» PROVIDED DATA
(* ===== verification/AuditLog.v ===== *)
(** * AuditLog

    internal/supervisor/audit.go: the audit log.  The table is the class
    [AuditTable]; its rows hold the time stamp as text, and texts are compared
    byte by byte, as SQLite compares them.  [json.Marshal], which writes the
    members of a map in the order of their keys, is an argument. *)

From S2P Require Import Prelude GoStd SqlStore Commands Security.

Record AuditEntry := mkAuditEntry {
  ae_ID : string; ae_Timestamp : Time.t; ae_Actor : string; ae_Action : string; ae_Target : string;
  ae_Args : string; ae_Result : string; ae_Error : string; ae_DurationMs : Z; ae_IPAddress : string }.
(** A row; the columns that may be NULL are options. *)
Record AuditRow := mkAuditRow {
  aw_id : string; aw_timestamp : option string; aw_actor : string; aw_action : string; aw_target : string;
  aw_args : option string; aw_result : string; aw_error : option string; aw_duration_ms : Z;
  aw_ip_address : option string }.

(** [by_actor] and [by_action] are the two queries: newest first by the text of
    the time stamp, at most [limit] rows. *)
Class AuditTable (DB E : Type) := {
  insert_audit : DB -> AuditRow -> res E DB;
  by_actor : DB -> string -> Z -> res E (list AuditRow);
  by_action : DB -> string -> Z -> res E (list AuditRow);
  delete_before : DB -> string -> res E (DB * Z);
}.

(** The text [a] comes before the text [b]; NULL compares with nothing. *)
Definition text_before (a : option string) (b : string) : bool :=
  match a with Some s => String.ltb s b | None => false end.
Class AuditTableLaws (DB E : Type) `{AuditTable DB E} := {
  audit_rows : DB -> list AuditRow;
  audit_inserted d row d' : insert_audit d row = Ok d' -> audit_rows d' = audit_rows d ++ [row];
  audit_deleted d cutoff d' n : delete_before d cutoff = Ok (d', n) ->
    audit_rows d' = filter (fun r => text_before (aw_timestamp r) cutoff = false) (audit_rows d) /\
    n = Z.of_nat (length (audit_rows d)) - Z.of_nat (length (audit_rows d'));
}.

Module Audit.
Section Defs.
Context {DB E : Type} `{AuditTable DB E} `{TimeText} (marshal : value -> res string string).

(** The nil database is [None]. *)
Definition AuditLogger := option DB.

(** A nil map and an empty one are written alike. *)
Definition sanitized (args : gmap string value) : string :=
  Security.SanitizeArgs marshal (if decide (args = ∅) then None else Some (members args)).

Definition entry_of (uuid : string) (now : Time.t) (cmd : Command) (result : option CommandResult)
    (actor ipAddr : string) (duration : Z) : AuditEntry :=
  let project := tgt_Project (cmd_Target cmd) in
  let node := tgt_NodeID (cmd_Target cmd) in
  let target := if str_empty project then node else project in
  mkAuditEntry uuid now actor (cmd_Type cmd) (if str_empty target then "unknown"%string else target)
    (sanitized (cmd_Args cmd))
    (match result with Some r => cr_Status r | None => "failure"%string end)
    (match result with Some r => cr_Error r | None => ε end)
    (Time.Milliseconds duration) ipAddr.

Definition row_of (entry : AuditEntry) : AuditRow :=
  mkAuditRow (ae_ID entry) (Some (Format_RFC3339Nano (ae_Timestamp entry))) (ae_Actor entry)
    (ae_Action entry) (ae_Target entry) (Some (ae_Args entry)) (ae_Result entry) (Some (ae_Error entry))
    (ae_DurationMs entry) (Some (ae_IPAddress entry)).
Definition insertEntry (d : DB) (entry : AuditEntry) : res E DB := insert_audit d (row_of entry).

(** A failed write is only logged. *)
Definition LogCommand (a : AuditLogger) (uuid : string) (now : Time.t) (cmd : Command)
    (result : option CommandResult) (actor ipAddr : string) (duration : Z) : AuditLogger :=
  match a with
  | None => None
  | Some d =>
      match insertEntry d (entry_of uuid now cmd result actor ipAddr duration) with
      | Ok d' => Some d'
      | Err _ => Some d
      end
  end.

Definition scan_entry (row : AuditRow) : AuditEntry :=
  mkAuditEntry (aw_id row)
    (match aw_timestamp row with Some ts => default 0 (Parse RFC3339Nano ts) | None => 0 end)
    (aw_actor row) (aw_action row) (aw_target row) (default ε (aw_args row)) (aw_result row)
    (default ε (aw_error row)) (aw_duration_ms row) (default ε (aw_ip_address row)).
Definition query_limit (limit : Z) : Z := if limit <=? 0 then 100 else limit.
(** [None]: the nil database is dereferenced, a panic. *)
Definition QueryByActor (a : AuditLogger) (actor : string) (limit : Z) : option (res E (list AuditEntry)) :=
  d ← a; Some (let? rows := by_actor d actor (query_limit limit) in Ok (scan_entry <$> rows)).
Definition QueryByAction (a : AuditLogger) (action : string) (limit : Z) : option (res E (list AuditEntry)) :=
  d ← a; Some (let? rows := by_action d action (query_limit limit) in Ok (scan_entry <$> rows)).

Definition retention_cutoff (now : Time.t) (retentionDays : Z) : Time.t :=
  Time.Add now (- (retentionDays * 24 * Time.Hour)).
Definition PurgeOlderThan (a : AuditLogger) (now : Time.t) (retentionDays : Z) : AuditLogger * res E Z :=
  match a with
  | None => (None, Ok 0)
  | Some d =>
      match delete_before d (Format_RFC3339Nano (retention_cutoff now retentionDays)) with
      | Ok (d', n) => (Some d', Ok n)
      | Err e => (Some d, Err e)
      end
  end.
End Defs.
End Audit.

(** ** Specification: values that differ in their secrets only *)
Fixpoint agree (v w : value) : Prop :=
  match v, w with
  | VArr l, VArr l' =>
      (fix go (l l' : list value) : Prop :=
         match l, l' with
         | [], [] => True
         | x :: l, y :: l' => agree x y /\ go l l'
         | _, _ => False
         end) l l'
  | VObj m, VObj m' =>
      (fix go (m m' : list (string * value)) : Prop :=
         match m, m' with
         | [], [] => True
         | x :: m, y :: m' => x.1 = y.1 /\ (Security.IsSecretKey x.1 = true \/ agree x.2 y.2) /\ go m m'
         | _, _ => False
         end) m m'
  | VNil, VNil => True
  | VBool b, VBool b' => b = b'
  | VNum f, VNum f' => f = f'
  | VStr s, VStr s' => s = s'
  | _, _ => False
  end.
Definition same_args (a b : gmap string value) : Prop :=
  forall k, option_relation (fun v w => Security.IsSecretKey k = true \/ agree v w)
    (fun _ => False) (fun _ => False) (a !! k) (b !! k).

(** ** Lemmas *)
Module AuditFacts.
Import Audit Security.

Definition str_le (s t : string) : Prop := String.leb s t = true.
Lemma str_le_cons c d s t :
  str_le (String c s) (String d t) <->
  (N_of_ascii c < N_of_ascii d)%N \/ (N_of_ascii c = N_of_ascii d /\ str_le s t).
Proof.
  unfold str_le, String.leb. simpl. unfold Ascii.compare.
  destruct (N.compare_spec (N_of_ascii c) (N_of_ascii d)); split; intros; try lia; try done; naive_solver lia.
Qed.
#[export] Instance str_le_trans : Transitive str_le.
Proof.
  intros s. induction s as [|c s IH]; intros [|d t] [|e u]; try done. rewrite !str_le_cons.
  intros [?|[? ?]] [?|[? ?]]; [left; lia.. | right]. split; [congruence | by eapply IH].
Qed.
#[export] Instance str_le_antisym : AntiSymm (=) str_le.
Proof. intros s t. apply String.leb_antisym. Qed.
#[export] Instance key_le_total {A} : Total (@key_le A).
Proof. intros x y. apply String.leb_total. Qed.

Lemma members_perm {A} (m : gmap string A) : members m ≡ₚ map_to_list m.
Proof. apply merge_sort_Permutation. Qed.
Lemma members_elem {A} (m : gmap string A) k a : (k, a) ∈ members m <-> m !! k = Some a.
Proof. rewrite members_perm. apply elem_of_map_to_list. Qed.
Lemma members_keys {A B} (m : gmap string A) (n : gmap string B) : dom m = dom n -> (members m).*1 = (members n).*1.
Proof.
  intros Hd. apply (Sorted_unique str_le).
  - apply (Sorted_fmap fst (@key_le A)); [done | apply Sorted_merge_sort, _].
  - apply (Sorted_fmap fst (@key_le B)); [done | apply Sorted_merge_sort, _].
  - rewrite !members_perm. apply NoDup_Permutation; [apply NoDup_fst_map_to_list..|]. intros k.
    rewrite !list_elem_of_fmap. split.
    + intros ([k' a] & -> & Hin%elem_of_map_to_list). simpl.
      assert (k' ∈ dom n) as [b Hb]%elem_of_dom by (rewrite <- Hd; by apply elem_of_dom_2 in Hin).
      exists (k', b). split; [done | by apply elem_of_map_to_list].
    + intros ([k' a] & -> & Hin%elem_of_map_to_list). simpl.
      assert (k' ∈ dom m) as [b Hb]%elem_of_dom by (rewrite Hd; by apply elem_of_dom_2 in Hin).
      exists (k', b). split; [done | by apply elem_of_map_to_list].
Qed.
(** Two maps with the same keys are written member by member. *)
Lemma members_Forall2 {A B} (R : string -> A -> B -> Prop) (m : gmap string A) (n : gmap string B) :
  dom m = dom n -> (forall k a b, m !! k = Some a -> n !! k = Some b -> R k a b) ->
  Forall2 (fun x y => x.1 = y.1 /\ R x.1 x.2 y.2) (members m) (members n).
Proof.
  intros Hd HR. pose proof (members_keys m n Hd) as Hk.
  assert (Hm : forall k a, (k, a) ∈ members m -> m !! k = Some a) by (intros; by apply members_elem).
  assert (Hn : forall k a, (k, a) ∈ members n -> n !! k = Some a) by (intros; by apply members_elem).
  revert Hk Hm Hn. generalize (members m) (members n). intros l. induction l as [|[k a] l IH]; intros [|[k' b] l'] Hk Hm Hn;
    try done. injection Hk as <- Hk. constructor.
  - split; [done|]. apply HR; [apply Hm | apply Hn]; by left.
  - apply IH; [done | intros; apply Hm; by right | intros; apply Hn; by right].
Qed.
Lemma agree_sanitize v w : agree v w -> sanitizeValue v = sanitizeValue w.
Proof.
  revert v w. fix IH 1. intros [|b|f|s|l|m] [|b'|f'|s'|l'|m']; simpl; try done; try (by intros ->).
  - intros Hl. f_equal. revert l' Hl. induction l as [|x l IHl]; intros [|y l']; simpl; try done.
    intros [Hx Hl]. by rewrite (IH _ _ Hx), (IHl _ Hl).
  - intros Hm. f_equal. revert m' Hm. induction m as [|[k v] m IHm]; intros [|[k' w] m']; simpl; try done.
    intros (-> & Hv & Hm). rewrite (IHm _ Hm). f_equal. f_equal.
    destruct Hv as [->|Hv]; [done|]. destruct (IsSecretKey k'); [done | by rewrite (IH _ _ Hv)].
Qed.

Lemma same_args_dom a b : same_args a b -> dom a = dom b.
Proof.
  intros Hs. apply set_eq. intros k. rewrite !elem_of_dom. specialize (Hs k).
  destruct (a !! k), (b !! k); simpl in Hs; split; intros [? ?]; try done; eauto.
Qed.
Lemma sanitizeMap_same a b :
  same_args a b -> sanitizeMap (members a) = sanitizeMap (members b).
Proof.
  intros Hs. pose proof (members_Forall2 (fun k v w => IsSecretKey k = true \/ agree v w) a b (same_args_dom a b Hs)) as Hf.
  unfold sanitizeMap. assert (Hall : Forall2 (fun x y => x.1 = y.1 /\ (IsSecretKey x.1 = true \/ agree x.2 y.2)) (members a) (members b)).
  { apply Hf. intros k v w Ha Hb. specialize (Hs k). by rewrite Ha, Hb in Hs. }
  clear Hf. induction Hall as [|[k v] [k' w] l l' [Hk Hv] _ IH]; [done|]. cbn [map fst snd] in *.
  subst k'. rewrite IH. f_equal. f_equal. destruct (IsSecretKey k); [done|]. destruct Hv as [?|Hv]; [done | by apply agree_sanitize].
Qed.
Lemma sanitized_same marshal a b : same_args a b -> sanitized marshal a = sanitized marshal b.
Proof.
  intros Hs. unfold sanitized, SanitizeArgs. pose proof (sanitizeMap_same a b Hs) as Hm.
  assert (He : a = ∅ <-> b = ∅) by (rewrite <- !dom_empty_iff_L; by rewrite (same_args_dom a b Hs)).
  destruct (decide (a = ∅)), (decide (b = ∅)); [done | tauto | tauto | by rewrite Hm].
Qed.
End AuditFacts.

(** ** Properties *)
Section Properties.
Import Audit AuditFacts.
Context {DB E : Type} `{AuditTable DB E} `{TimeText} (marshal : value -> res string string).

(** C29: the audit log cannot tell two commands apart that differ only in the
    values under keys that look like secrets, at whatever depth: the log after
    one is the log after the other. *)
Theorem audit_hides_secrets (a : AuditLogger) (uuid : string) (now : Time.t) (c1 c2 : Command)
    (result : option CommandResult) (actor ipAddr : string) (duration : Z) :
  cmd_Type c1 = cmd_Type c2 -> cmd_Target c1 = cmd_Target c2 -> same_args (cmd_Args c1) (cmd_Args c2) ->
  LogCommand marshal a uuid now c1 result actor ipAddr duration =
  LogCommand marshal a uuid now c2 result actor ipAddr duration.
Proof.
  intros Ht Hg Ha. unfold LogCommand, entry_of. by rewrite Ht, Hg, (sanitized_same marshal _ _ Ha).
Qed.

(** A purge keeps exactly the entries whose time stamp, as a text, is not before
    the cut-off's, and says how many went. *)
Theorem purge_exact `{!AuditTableLaws DB E} (d d' : DB) (now : Time.t) (days n : Z) :
  PurgeOlderThan (Some d) now days = (Some d', Ok n) ->
  audit_rows d' = filter (fun r => text_before (aw_timestamp r)
      (Format_RFC3339Nano (retention_cutoff now days)) = false) (audit_rows d) /\
  n = Z.of_nat (length (filter (fun r => text_before (aw_timestamp r)
      (Format_RFC3339Nano (retention_cutoff now days)) = true) (audit_rows d))).
Proof.
  unfold PurgeOlderThan. destruct (delete_before d _) as [[d1 n1]|e] eqn:Ed; [|done]. intros [= <- <-].
  apply audit_deleted in Ed as [Hr ->]. split; [done|]. rewrite Hr. clear Hr.
  induction (audit_rows d) as [|r l IH]; [done|]. rewrite !filter_cons.
  destruct (text_before _ _); repeat case_decide; cbn [length]; try congruence; lia.
Qed.
End Properties.

(** ** Witness: a table that is a list *)
Module AuditWitness.
Import Audit.

#[export] Instance list_audit : AuditTable (list AuditRow) string := {
  insert_audit d row := Ok (d ++ [row]);
  by_actor d a n := Ok (take (Z.to_nat n) (reverse (filter (fun r => aw_actor r = a) d)));
  by_action d a n := Ok (take (Z.to_nat n) (reverse (filter (fun r => aw_action r = a) d)));
  delete_before d cutoff :=
    let kept := filter (fun r => text_before (aw_timestamp r) cutoff = false) d in
    Ok (kept, Z.of_nat (length d) - Z.of_nat (length kept)) }.
#[export] Instance list_audit_laws : AuditTableLaws (list AuditRow) string.
Proof.
  refine {| audit_rows d := d |}.
  - by intros d row d' [= <-].
  - by intros d cutoff d' n [= <- <-].
Defined.

(** Shows the strings of a value, one after the other. *)
Fixpoint show (v : value) : string :=
  match v with
  | VStr s => s
  | VObj m => String.concat "," (map (fun kv => (kv.1 +:+ ":" +:+ show kv.2)%stdpp) m)
  | _ => "?"%string
  end.
Definition marshal (v : value) : res string string := Ok (show v).
Definition push (key host : string) : Command :=
  mkCommand "c1" "credential_push" ε (mkTarget ε "n1")
    {[ "env_vars" := VObj [("API_KEY", VStr key); ("HOST", VStr host)]; "password" := VStr key ]}%string 0.
Definition log0 : AuditLogger (DB := list AuditRow) := Some [].

Lemma audit_hides_secrets_witness :
  LogCommand marshal log0 "u" 7 (push "k1" "h") None "api" "::1" 5000000 =
  LogCommand marshal log0 "u" 7 (push "other" "h") None "api" "::1" 5000000.
Proof.
  apply (audit_hides_secrets marshal log0 "u" 7 (push "k1" "h") (push "other" "h")); [done | done |].
  intros k. simpl. destruct (decide (k = "env_vars"%string)) as [->|Hne]; [right; vm_compute; by repeat split; auto|].
  destruct (decide (k = "password"%string)) as [->|Hne']; [left; by vm_compute|].
  by rewrite !lookup_insert_ne, !lookup_singleton_ne by done.
Defined.
Example logged : ae_Args (entry_of marshal "u" 7 (push "k1" "h") None "api" "::1" 5000000) =
  "env_vars:API_KEY:[REDACTED],HOST:h,password:[REDACTED]"%string.
Proof. vm_compute. reflexivity. Qed.
End AuditWitness.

» WHAT IS REQUIRED
Transcribe, please, every line from the first line of the listing above through the line with "aw_id : string;". Keep both ends and nothing else.

» ANSWER TO THIS PROBLEM
(* ===== verification/AuditLog.v ===== *)
(** * AuditLog

    internal/supervisor/audit.go: the audit log.  The table is the class
    [AuditTable]; its rows hold the time stamp as text, and texts are compared
    byte by byte, as SQLite compares them.  [json.Marshal], which writes the
    members of a map in the order of their keys, is an argument. *)

From S2P Require Import Prelude GoStd SqlStore Commands Security.

Record AuditEntry := mkAuditEntry {
  ae_ID : string; ae_Timestamp : Time.t; ae_Actor : string; ae_Action : string; ae_Target : string;
  ae_Args : string; ae_Result : string; ae_Error : string; ae_DurationMs : Z; ae_IPAddress : string }.
(** A row; the columns that may be NULL are options. *)
Record AuditRow := mkAuditRow {
  aw_id : string; aw_timestamp : option string; aw_actor : string; aw_action : string; aw_target : string;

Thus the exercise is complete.